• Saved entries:
━━━━━━
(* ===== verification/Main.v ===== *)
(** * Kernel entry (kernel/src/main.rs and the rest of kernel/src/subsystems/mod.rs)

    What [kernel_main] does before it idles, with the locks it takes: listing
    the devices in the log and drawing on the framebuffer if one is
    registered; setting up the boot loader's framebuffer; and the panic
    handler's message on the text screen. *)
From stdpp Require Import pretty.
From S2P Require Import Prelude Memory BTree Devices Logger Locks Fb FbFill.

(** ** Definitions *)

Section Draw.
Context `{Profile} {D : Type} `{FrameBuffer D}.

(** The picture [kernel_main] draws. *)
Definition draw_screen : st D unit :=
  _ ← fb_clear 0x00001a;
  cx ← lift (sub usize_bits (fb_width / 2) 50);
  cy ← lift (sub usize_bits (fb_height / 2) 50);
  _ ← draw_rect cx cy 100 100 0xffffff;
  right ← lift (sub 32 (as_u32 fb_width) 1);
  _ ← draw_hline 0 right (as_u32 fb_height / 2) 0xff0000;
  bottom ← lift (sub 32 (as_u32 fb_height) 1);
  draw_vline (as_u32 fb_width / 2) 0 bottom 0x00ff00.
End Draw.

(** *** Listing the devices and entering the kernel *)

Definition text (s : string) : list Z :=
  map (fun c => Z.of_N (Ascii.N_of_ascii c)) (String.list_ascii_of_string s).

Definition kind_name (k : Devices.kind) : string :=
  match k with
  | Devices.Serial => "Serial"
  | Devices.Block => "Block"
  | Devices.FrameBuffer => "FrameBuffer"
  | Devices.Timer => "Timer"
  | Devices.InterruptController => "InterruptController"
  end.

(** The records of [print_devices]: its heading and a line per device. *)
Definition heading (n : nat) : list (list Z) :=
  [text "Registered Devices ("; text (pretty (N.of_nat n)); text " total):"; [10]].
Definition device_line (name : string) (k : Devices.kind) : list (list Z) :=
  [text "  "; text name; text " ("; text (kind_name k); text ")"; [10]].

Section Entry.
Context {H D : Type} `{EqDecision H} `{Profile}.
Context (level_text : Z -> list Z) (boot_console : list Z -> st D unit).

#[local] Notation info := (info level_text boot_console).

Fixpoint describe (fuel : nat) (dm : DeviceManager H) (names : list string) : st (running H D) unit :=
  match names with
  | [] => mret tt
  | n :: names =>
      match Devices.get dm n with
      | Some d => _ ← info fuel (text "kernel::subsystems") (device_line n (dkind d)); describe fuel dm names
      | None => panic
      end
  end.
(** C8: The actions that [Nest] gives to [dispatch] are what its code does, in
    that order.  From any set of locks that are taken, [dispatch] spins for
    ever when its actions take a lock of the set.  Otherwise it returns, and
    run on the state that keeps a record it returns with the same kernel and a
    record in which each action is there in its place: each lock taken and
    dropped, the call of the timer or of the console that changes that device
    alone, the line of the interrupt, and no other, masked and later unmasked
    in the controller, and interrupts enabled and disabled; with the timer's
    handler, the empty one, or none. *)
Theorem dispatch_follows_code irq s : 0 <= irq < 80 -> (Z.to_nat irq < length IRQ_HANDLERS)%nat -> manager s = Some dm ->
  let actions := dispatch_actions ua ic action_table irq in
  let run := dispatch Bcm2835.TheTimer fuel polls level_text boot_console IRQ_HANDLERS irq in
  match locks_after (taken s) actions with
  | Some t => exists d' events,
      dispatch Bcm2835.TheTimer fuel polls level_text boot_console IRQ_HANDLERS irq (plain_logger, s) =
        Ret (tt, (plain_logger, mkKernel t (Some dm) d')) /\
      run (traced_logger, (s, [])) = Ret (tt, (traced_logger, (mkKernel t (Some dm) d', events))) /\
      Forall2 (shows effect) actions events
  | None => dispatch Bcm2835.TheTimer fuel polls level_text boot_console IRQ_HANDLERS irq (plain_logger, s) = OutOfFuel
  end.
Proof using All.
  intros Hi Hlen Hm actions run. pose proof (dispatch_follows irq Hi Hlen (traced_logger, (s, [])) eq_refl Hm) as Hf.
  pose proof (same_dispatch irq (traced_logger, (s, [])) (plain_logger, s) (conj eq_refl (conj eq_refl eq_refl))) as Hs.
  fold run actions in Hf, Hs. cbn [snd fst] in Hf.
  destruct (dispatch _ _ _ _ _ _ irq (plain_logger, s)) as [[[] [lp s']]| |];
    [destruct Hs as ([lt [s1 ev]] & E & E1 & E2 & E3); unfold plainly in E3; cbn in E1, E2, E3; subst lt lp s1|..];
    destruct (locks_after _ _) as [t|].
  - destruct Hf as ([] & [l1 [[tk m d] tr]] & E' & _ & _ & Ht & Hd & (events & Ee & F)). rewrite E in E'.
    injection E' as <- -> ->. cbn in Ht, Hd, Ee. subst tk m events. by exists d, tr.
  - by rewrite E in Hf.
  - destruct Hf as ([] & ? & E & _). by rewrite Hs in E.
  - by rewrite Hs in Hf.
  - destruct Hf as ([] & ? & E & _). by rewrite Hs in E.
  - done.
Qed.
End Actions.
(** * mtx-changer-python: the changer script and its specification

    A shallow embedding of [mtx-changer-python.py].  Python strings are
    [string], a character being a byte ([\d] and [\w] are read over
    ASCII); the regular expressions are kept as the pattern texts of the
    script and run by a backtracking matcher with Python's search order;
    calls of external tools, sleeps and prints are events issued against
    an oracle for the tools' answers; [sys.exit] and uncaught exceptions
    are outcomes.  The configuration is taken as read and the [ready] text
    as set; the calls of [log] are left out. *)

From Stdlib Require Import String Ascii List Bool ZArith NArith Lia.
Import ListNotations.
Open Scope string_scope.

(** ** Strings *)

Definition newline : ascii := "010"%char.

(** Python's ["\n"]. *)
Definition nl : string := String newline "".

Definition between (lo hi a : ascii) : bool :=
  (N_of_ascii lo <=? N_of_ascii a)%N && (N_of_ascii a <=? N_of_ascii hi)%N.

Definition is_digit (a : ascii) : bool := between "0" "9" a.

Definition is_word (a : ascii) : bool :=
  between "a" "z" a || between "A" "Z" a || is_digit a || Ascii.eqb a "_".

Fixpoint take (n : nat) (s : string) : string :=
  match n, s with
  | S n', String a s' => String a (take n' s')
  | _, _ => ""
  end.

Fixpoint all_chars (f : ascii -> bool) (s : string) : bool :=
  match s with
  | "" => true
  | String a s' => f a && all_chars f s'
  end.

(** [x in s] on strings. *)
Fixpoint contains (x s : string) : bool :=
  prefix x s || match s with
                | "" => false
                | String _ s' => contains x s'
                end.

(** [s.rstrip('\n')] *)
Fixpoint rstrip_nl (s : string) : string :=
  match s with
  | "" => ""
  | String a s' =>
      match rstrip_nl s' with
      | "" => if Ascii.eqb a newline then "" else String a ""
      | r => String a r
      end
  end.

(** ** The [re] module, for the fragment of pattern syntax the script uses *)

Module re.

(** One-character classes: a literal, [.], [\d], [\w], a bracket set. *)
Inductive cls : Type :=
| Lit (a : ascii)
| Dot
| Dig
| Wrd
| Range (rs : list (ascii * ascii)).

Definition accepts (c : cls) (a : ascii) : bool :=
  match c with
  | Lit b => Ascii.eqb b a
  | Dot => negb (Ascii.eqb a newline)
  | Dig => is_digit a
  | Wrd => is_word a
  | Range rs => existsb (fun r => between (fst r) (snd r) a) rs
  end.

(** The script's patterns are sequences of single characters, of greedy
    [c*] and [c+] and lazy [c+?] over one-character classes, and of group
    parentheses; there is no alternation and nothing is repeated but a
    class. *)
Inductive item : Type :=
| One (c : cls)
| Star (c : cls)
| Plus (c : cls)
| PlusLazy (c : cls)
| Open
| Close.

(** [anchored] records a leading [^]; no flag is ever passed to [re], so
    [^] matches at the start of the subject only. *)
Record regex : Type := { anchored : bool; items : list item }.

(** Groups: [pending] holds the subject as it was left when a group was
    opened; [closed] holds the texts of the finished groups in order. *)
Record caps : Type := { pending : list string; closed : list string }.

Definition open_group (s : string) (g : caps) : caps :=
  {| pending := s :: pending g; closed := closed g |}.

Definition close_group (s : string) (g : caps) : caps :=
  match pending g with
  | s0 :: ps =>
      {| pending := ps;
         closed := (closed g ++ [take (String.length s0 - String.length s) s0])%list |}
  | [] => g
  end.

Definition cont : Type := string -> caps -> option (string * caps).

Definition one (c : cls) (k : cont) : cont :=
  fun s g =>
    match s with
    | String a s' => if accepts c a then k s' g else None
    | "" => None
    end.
━━━━━━
• EXERCISE DIRECTIONS: What you return should be exactly the lines above, starting at the one with "destruct (locks_after _ _) as [t|]." and ending at the one with "Definition between (lo", and nothing else.

• OUTPUT FOR THIS TASK:
    destruct (locks_after _ _) as [t|].
  - destruct Hf as ([] & [l1 [[tk m d] tr]] & E' & _ & _ & Ht & Hd & (events & Ee & F)). rewrite E in E'.
    injection E' as <- -> ->. cbn in Ht, Hd, Ee. subst tk m events. by exists d, tr.
  - by rewrite E in Hf.
  - destruct Hf as ([] & ? & E & _). by rewrite Hs in E.
  - by rewrite Hs in Hf.
  - destruct Hf as ([] & ? & E & _). by rewrite Hs in E.
  - done.
Qed.
End Actions.
(** * mtx-changer-python: the changer script and its specification

    A shallow embedding of [mtx-changer-python.py].  Python strings are
    [string], a character being a byte ([\d] and [\w] are read over
    ASCII); the regular expressions are kept as the pattern texts of the
    script and run by a backtracking matcher with Python's search order;
    calls of external tools, sleeps and prints are events issued against
    an oracle for the tools' answers; [sys.exit] and uncaught exceptions
    are outcomes.  The configuration is taken as read and the [ready] text
    as set; the calls of [log] are left out. *)

From Stdlib Require Import String Ascii List Bool ZArith NArith Lia.
Import ListNotations.
Open Scope string_scope.

(** ** Strings *)

Definition newline : ascii := "010"%char.

(** Python's ["\n"]. *)
Definition nl : string := String newline "".

Definition between (lo hi a : ascii) : bool :=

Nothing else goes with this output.